Ever since I read Jeff Speck’s Walkable City, I’ve noticed just how many books on walking there are. It’s that state of awareness similar to when one buys a new car (interesting metaphor I know). When one buys a new car, you start seeing it everywhere. It is not that there are really ‘more’ of your exact car, of course. One is just more conscious of them – perceiving what we had initially taken for granted on a daily basis. This can also be the reason, that when we start to walk more, we start to notice just how many other people out there walk, themselves.

All this to say, that once I started reading books about walking, I started noticing just how many books about walking there were. Why I Walk: Taking a Step in the Right Direction is very different though, insofar that it does not talk about how cities and infrastructure can change to improve walking public. This book is all for the individual – a self-help book if you will – about how to get up and out on your own two legs.

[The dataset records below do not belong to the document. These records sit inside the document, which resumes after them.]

(* ===== verification/Preference.v ===== *)
(** The cipher-preference probe of [tls_preference.go]: which of the offered
    suites the server picks, for the offer and for its reverse. *)

From Stdlib Require Import ZArith List String Ascii Strings.Byte Lia Bool Permutation.
From stdpp Require Import base list strings numbers.
From S2P Require Import Prelude Bytes GoStrings Stream Extensions Flight ServerHello Tls13Hello ClientHellos Ciphers.
Open Scope Z_scope.

Record cipherPreferenceResult := {
  prefTLSVersion : string;
  Order : string;
  ForwardPick : string;
  ReversePick : string
}.

Definition tlsVersionNameForCode (v : Z) : string :=
  if v =? 0x0301 then "TLS 1.0" else if v =? 0x0302 then "TLS 1.1"
  else if v =? 0x0303 then "TLS 1.2" else if v =? 0x0304 then "TLS 1.3" else "".

Definition multiCipherClientHello (host : string) (tlsVer : Z) (ciphers : list Z) (rnd : bytes) : bytes :=
  let extensions := buildSNIExtension host in
  let extensions := extensions ++ legacyGroups in
  let extensions := extensions ++ legacySigAlgs in
  let '(legacyVer, extensions) :=
    if tlsVer =? 0x0304
    then (0x0303, (extensions ++ [x00; x2b; x00; x03; x02; x03; x04]) ++ [x00; x33; x00; x02; x00; x00])
    else (tlsVer, extensions) in
  let cipherBytes := flat_map putBE16 ciphers in
  helloRecord legacyVer rnd cipherBytes extensions.

Definition serverHelloCipherSuite (body : bytes) : outcome Z :=
  if blen body <? 35 then Ret 0 else
  sid <~ index body 34 ;;
  let off := 35 + bval sid in
  if blen body <? off + 2 then Ret 0 else
  a <~ index body off ;; b <~ index body (off + 1) ;;
  Ret (be16 a b).

(** [if hsType == 0x02 { return serverHelloCipherSuite(body[i+4:end]) }] *)
Definition onHelloCipher (body : bytes) (hsType : byte) (lo hi : Z) : outcome (option Z) :=
  if beq hsType x02 then sh <~ slice body lo hi ;; c <~ serverHelloCipherSuite sh ;; Ret (Some c) else Ret None.

Section Probing.
Context {C : Type} `{Reader C}.

Definition readServerHelloCipher (conn : C) : outcome Z := readFlight 0 onHelloCipher conn.

(** [net] is the connection attempt, as in the other probes. *)
Definition probeServerCipherChoice (net : attemptConn (C := C)) (host : string) (tlsVer : Z) (ciphers : list Z)
    (rnd : bytes) : outcome Z :=
  let hello := multiCipherClientHello host tlsVer ciphers rnd in
  match net hello with
  | None => Ret 0
  | Some conn => readServerHelloCipher conn
  end.

(** The two attempts dial twice: [net1] and [net2]. *)
Definition probeCipherPreference (net1 net2 : attemptConn (C := C)) (host : string) (tlsVer : Z)
    (supportedCiphers : list Z) (rnd1 rnd2 : bytes) : outcome cipherPreferenceResult :=
  let res := {| prefTLSVersion := tlsVersionNameForCode tlsVer; Order := ""; ForwardPick := ""; ReversePick := "" |} in
  if blen supportedCiphers <? 2 then Ret res else
  forward <~ probeServerCipherChoice net1 host tlsVer supportedCiphers rnd1 ;;
  if forward =? 0 then Ret res else
  let reversed := rev supportedCiphers in
  reverse <~ probeServerCipherChoice net2 host tlsVer reversed rnd2 ;;
  if reverse =? 0 then Ret res else
  s0 <~ index supportedCiphers 0 ;; r0 <~ index reversed 0 ;;
  Ret {| prefTLSVersion := tlsVersionNameForCode tlsVer;
         Order := if forward =? reverse then "server"
                  else if (forward =? s0) && (reverse =? r0) then "client" else "indeterminate";
         ForwardPick := cipherCodeName forward; ReversePick := cipherCodeName reverse |}.
End Probing.

(** ** The suite of a ServerHello *)

Lemma wp_serverHelloCipherSuite body E : wp (serverHelloCipherSuite body) (fun _ => True) E.
Proof.
  unfold serverHelloCipherSuite. wp_step; [done|]. to_prop.
  wp_step. apply wp_index; [lia|]. intros sid _. pose proof (bval_range sid). cbv zeta.
  wp_step; [done|]. to_prop. wp_step. apply wp_index; [lia|]. intros a _. wp_step. by apply wp_index; [lia|].
Qed.

Definition suiteOf (body : bytes) : Z := match serverHelloCipherSuite body with Ret c => c | _ => 0 end.

Definition pickHelloCipher (hsType : byte) (body : bytes) : option Z :=
  if beq hsType x02 then Some (suiteOf body) else None.

#[export] Instance onHelloCipher_handler : Handler onHelloCipher pickHelloCipher.
Proof.
  intros b ty lo hi Hlo Hhi. unfold onHelloCipher, pickHelloCipher. destruct (beq ty x02); [|done].
  rewrite slice_ok by lia. cbn [bind]. unfold suiteOf.
  pose proof (wp_serverHelloCipherSuite (sub b lo (hi - lo)) (fun _ => False)) as Hw.
  by destruct (serverHelloCipherSuite _).
Qed.

Lemma suiteOf_legacy v1 v0 random sid cipher comp exts :
  blen random = 32 -> blen sid < 256 -> 0 <= cipher < 65536 ->
  suiteOf (legacyServerHello v1 v0 random sid cipher comp exts) = cipher.
Proof.
  intros Hr Hs Hc. pose proof (blen_nonneg sid). pose proof (blen_nonneg exts).
  destruct (legacyServerHello_reads v1 v0 random sid cipher comp exts Hr) as (_ & _ & H34 & Ha & Hb).
  unfold suiteOf, serverHelloCipherSuite. rewrite blen_legacyServerHello, H34 by done.
  rewrite (proj2 (Z.ltb_ge _ 35)) by lia. cbn [bind]. rewrite bval_byteOf, Z.mod_small by lia.
  rewrite (proj2 (Z.ltb_ge _ _)), Ha, Hb by lia. cbn [bind]. by rewrite be16_putBE16, u16_small by lia.
Qed.

Section Verdict.
Context {C : Type} `{Reader C}.

(** What a server that picks [cipher] sends: a flight whose first ServerHello
    names the suite. *)
Record answersWith (conn : C) (cipher : Z) : Prop := {
  aw_flight : exists v1 v0 recs rest before after w1 w0 random sid comp exts,
    Forall recOk recs /\ pending conn = encFlight v1 v0 recs ++ rest
    /\ flightMsgs recs = before ++ (x02, legacyServerHello w1 w0 random sid cipher comp exts) :: after
    /\ Forall (fun m : byte * bytes => fst m <> x02) before /\ blen random = 32 /\ blen sid < 256;
  aw_range : 0 < cipher < 65536
}.

Lemma readServerHelloCipher_answer conn cipher :
  answersWith conn cipher -> readServerHelloCipher conn = Ret cipher.
Proof.
  intros [(v1 & v0 & recs & rest & before & after & w1 & w0 & random & sid & comp & exts
    & Hrecs & Hp & Hm & Hb & Hr & Hs) Hc].
  eapply readFlight_finds; [apply onHelloCipher_handler|exact Hrecs|exact Hp|]. rewrite Hm, firstPick_app.
  replace (firstPick pickHelloCipher before) with (@None Z).
  - cbn [firstPick fst snd]. unfold pickHelloCipher. change (beq x02 x02) with true. rewrite suiteOf_legacy by (done || lia). done.
  - clear -Hb. induction Hb as [|[ty b] before Hty Hb IH]; [done|]. cbn [firstPick fst snd] in *.
    unfold pickHelloCipher at 1. by destruct (beq ty x02) eqn:E; [apply beq_true in E|].
Qed.

(** A server with a choice function, asked with an offer and its reverse. *)
Record choosesBy (net1 net2 : attemptConn (C := C)) (host : string) (tlsVer : Z) (rnd1 rnd2 : bytes)
    (cs : list Z) (choose : list Z -> Z) : Prop := {
  cb_forward : exists c1, net1 (multiCipherClientHello host tlsVer cs rnd1) = Some c1 /\ answersWith c1 (choose cs);
  cb_reverse : exists c2, net2 (multiCipherClientHello host tlsVer (rev cs) rnd2) = Some c2 /\ answersWith c2 (choose (rev cs))
}.

Lemma preference_of_choice net1 net2 host tlsVer rnd1 rnd2 cs choose c0 mid cl :
  cs = c0 :: mid ++ [cl] -> choosesBy net1 net2 host tlsVer rnd1 rnd2 cs choose ->
  probeCipherPreference net1 net2 host tlsVer cs rnd1 rnd2
  = Ret {| prefTLSVersion := tlsVersionNameForCode tlsVer;
           Order := if choose cs =? choose (rev cs) then "server"
                    else if (choose cs =? c0) && (choose (rev cs) =? cl) then "client" else "indeterminate";
           ForwardPick := cipherCodeName (choose cs); ReversePick := cipherCodeName (choose (rev cs)) |}.
Proof.
  intros Hcs [(n1 & Hn1 & Ha1) (n2 & Hn2 & Ha2)].
  pose proof (aw_range _ _ Ha1). pose proof (aw_range _ _ Ha2).
  unfold probeCipherPreference, probeServerCipherChoice. rewrite Hn1, Hn2.
  rewrite (readServerHelloCipher_answer _ _ Ha1), (readServerHelloCipher_answer _ _ Ha2). cbn [bind].
  rewrite (proj2 (Z.ltb_ge _ _))
    by (rewrite Hcs, blen_cons, blen_app, blen_cons, blen_nil; pose proof (blen_nonneg mid); lia).
  rewrite (proj2 (Z.eqb_neq (choose cs) 0)), (proj2 (Z.eqb_neq (choose (rev cs)) 0)) by lia.
  rewrite (read_index cs [] c0 (mid ++ [cl])) by done.
  rewrite (read_index (rev cs) [] cl (rev mid ++ [c0])); [done| |done].
  rewrite Hcs. cbn [rev]. rewrite rev_app_distr. done.
Qed.
End Verdict.

(** The two offers tell the two kinds of servers apart. A server that picks the
    first suite of its own list that is offered gets "server", whatever the order of
    the offer; one that picks the first suite of the offer gets "client"; and in
    either case the picks are reported by name. *)
Theorem probeCipherPreference_verdict {C} `{Reader C} (net1 net2 : attemptConn (C := C)) host tlsVer rnd1 rnd2 cs choose
  (Hlen : 2 <= blen cs) (Hnodup : List.NoDup cs)
  (Hchoose : choosesBy net1 net2 host tlsVer rnd1 rnd2 cs choose) :
  (forall own, (forall offer, choose offer = default 0 (find (fun c => inList c offer) own)) ->
     probeCipherPreference net1 net2 host tlsVer cs rnd1 rnd2
     = Ret {| prefTLSVersion := tlsVersionNameForCode tlsVer; Order := "server";
              ForwardPick := cipherCodeName (choose cs); ReversePick := cipherCodeName (choose cs) |})
  /\ ((forall offer, choose offer = hd 0 offer) ->
     probeCipherPreference net1 net2 host tlsVer cs rnd1 rnd2
     = Ret {| prefTLSVersion := tlsVersionNameForCode tlsVer; Order := "client";
              ForwardPick := cipherCodeName (hd 0 cs); ReversePick := cipherCodeName (List.last cs 0) |}).
Proof.
  assert (Hsplit : exists c0 mid cl, cs = c0 :: mid ++ [cl]).
  { destruct cs as [|c0 cs]; [rewrite blen_nil in Hlen; lia|].
    destruct (@exists_last Z cs) as (mid & cl & ->); [|by exists c0, mid, cl].
    intros ->. rewrite blen_cons, blen_nil in Hlen. lia. }
  destruct Hsplit as (c0 & mid & cl & Hcs).
  rewrite (preference_of_choice net1 net2 host tlsVer rnd1 rnd2 cs choose c0 mid cl Hcs Hchoose). split.
  - intros own Hown. replace (choose (rev cs)) with (choose cs); [by rewrite Z.eqb_refl|].
    rewrite !Hown. f_equal. clear. induction own as [|c own IH]; [done|]. cbn [find].
    replace (inList c (rev cs)) with (inList c cs); [by rewrite IH|].
    apply eq_true_iff_eq. rewrite !inList_spec. apply in_rev.
  - intros Hhead. rewrite !Hhead, Hcs. cbn [rev hd]. rewrite rev_app_distr. cbn [rev app hd].
    rewrite app_comm_cons, last_last, !Z.eqb_refl.
    replace (c0 =? cl) with false; [done|]. symmetry. apply Z.eqb_neq. intros ->. rewrite Hcs in Hnodup.
    inversion Hnodup as [|? ? Hn]; subst. apply Hn, in_or_app. right. by left.
Qed.

(** A server that picks the first suite of the offer. *)
Definition firstOf (offer : list Z) : Z := hd 0 offer.
Definition helloWith (cipher : Z) : bytes :=
  encFlight x03 x03 [Messages [(x02, legacyServerHello x03 x03 (repeat x01 32) [] cipher x00 [])]].
Definition clientOrderNet (offer : list Z) : attemptConn (C := bytes) := fun _ => Some (helloWith (firstOf offer)).

Lemma helloWith_answers cipher : 0 < cipher < 65536 -> answersWith (helloWith cipher) cipher.
Proof.
  intros Hc. split; [|done].
  exists x03, x03, [Messages [(x02, legacyServerHello x03 x03 (repeat x01 32) [] cipher x00 [])]], [], [], [],
    x03, x03, (repeat x01 32), [], x00, []. split_and!; try done.
  constructor; [|done]. split; [|constructor; [by vm_compute|done]]. by vm_compute.
Qed.

Lemma probeCipherPreference_verdict_witness :
  probeCipherPreference (clientOrderNet [0xc02f; 0x002f; 0x0035]) (clientOrderNet (rev [0xc02f; 0x002f; 0x0035]))
    "h" 0x0303 [0xc02f; 0x002f; 0x0035] [] []
  = Ret {| prefTLSVersion := "TLS 1.2"; Order := "client";
           ForwardPick := "TLS_ECDHE_RSA_WITH_AES_128_GCM_SHA256"; ReversePick := "TLS_RSA_WITH_AES_256_CBC_SHA" |}.
Proof.
  refine (proj2 (probeCipherPreference_verdict (clientOrderNet [0xc02f; 0x002f; 0x0035])
    (clientOrderNet (rev [0xc02f; 0x002f; 0x0035])) "h" 0x0303 [] [] [0xc02f; 0x002f; 0x0035] firstOf _ _ _) _).
  - by vm_compute.
  - repeat constructor; cbn; intuition discriminate.
  - split; (eexists; split; [reflexivity|apply helloWith_answers; by vm_compute]).
  - done.
Defined.

(** The offer of one suite is the hello of the enumeration, as the comment says. *)
Lemma multiCipherClientHello_single host tlsVer c rnd :
  multiCipherClientHello host tlsVer [c] rnd = singleCipherClientHello host tlsVer c rnd.
Proof.
  unfold multiCipherClientHello, singleCipherClientHello. cbn [flat_map]. rewrite app_nil_r.
  by destruct (tlsVer =? 0x0304).
Qed.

Absolutely nothing that Klinkenberg talks about in his book is beyond belief. He sticks to personal experience and shares why walking is more beneficial than we may notice. Along the way he points out the how’s and why’s of why some cities are better with walkability, and how our infrastructure has failed us at many points, but he doesn’t dwell here and he never sounds bitter. The book is literally filled with humor and optimism. I could imagine that Klinkenberg sat down every night to pen a little more of his short book after a brisk walk fired him up with endorphins, a feeling that was contagious and present on every page.

The book has a pretty basic structure that works: the chapters are the different motivations for walking (financial, freedom, health, and social), each with their own subcategories – quick breakdowns of ideas related to the overall chapter. Near the end of the book Klinkenberg looks at some of the downsides to walking, but then follows that with an epilogue titled “What You Can Do.”

He never leaves issues on a sour note, but also doesn’t shy away from the fact that walkability in certain cities and places in our western world can be difficult, if not downright impossible. In a funny and very direct way around this issue, he tells the reader just to move (as in pack up your belongings and go). That’s it. Don’t think about it.  Just move to a different place with a better walkability rating, as it won’t just increase your health, but lower your monthly budget, and increase your chances of reselling your house for (at worst) the same as what you paid for it, as walkable neighborhoods are statistically less likely to peak and valley in the real estate market.

Klinkenberg says this without remorse and, in a way, he is right. For whatever reason you may want to start walking more, if the infrastructure around you isn’t up for the challenge then how can you succeed? And beyond just bettering the planet, walking is something that betters ourselves, mentally and physically, which is another big point that Klinkenberg drives home.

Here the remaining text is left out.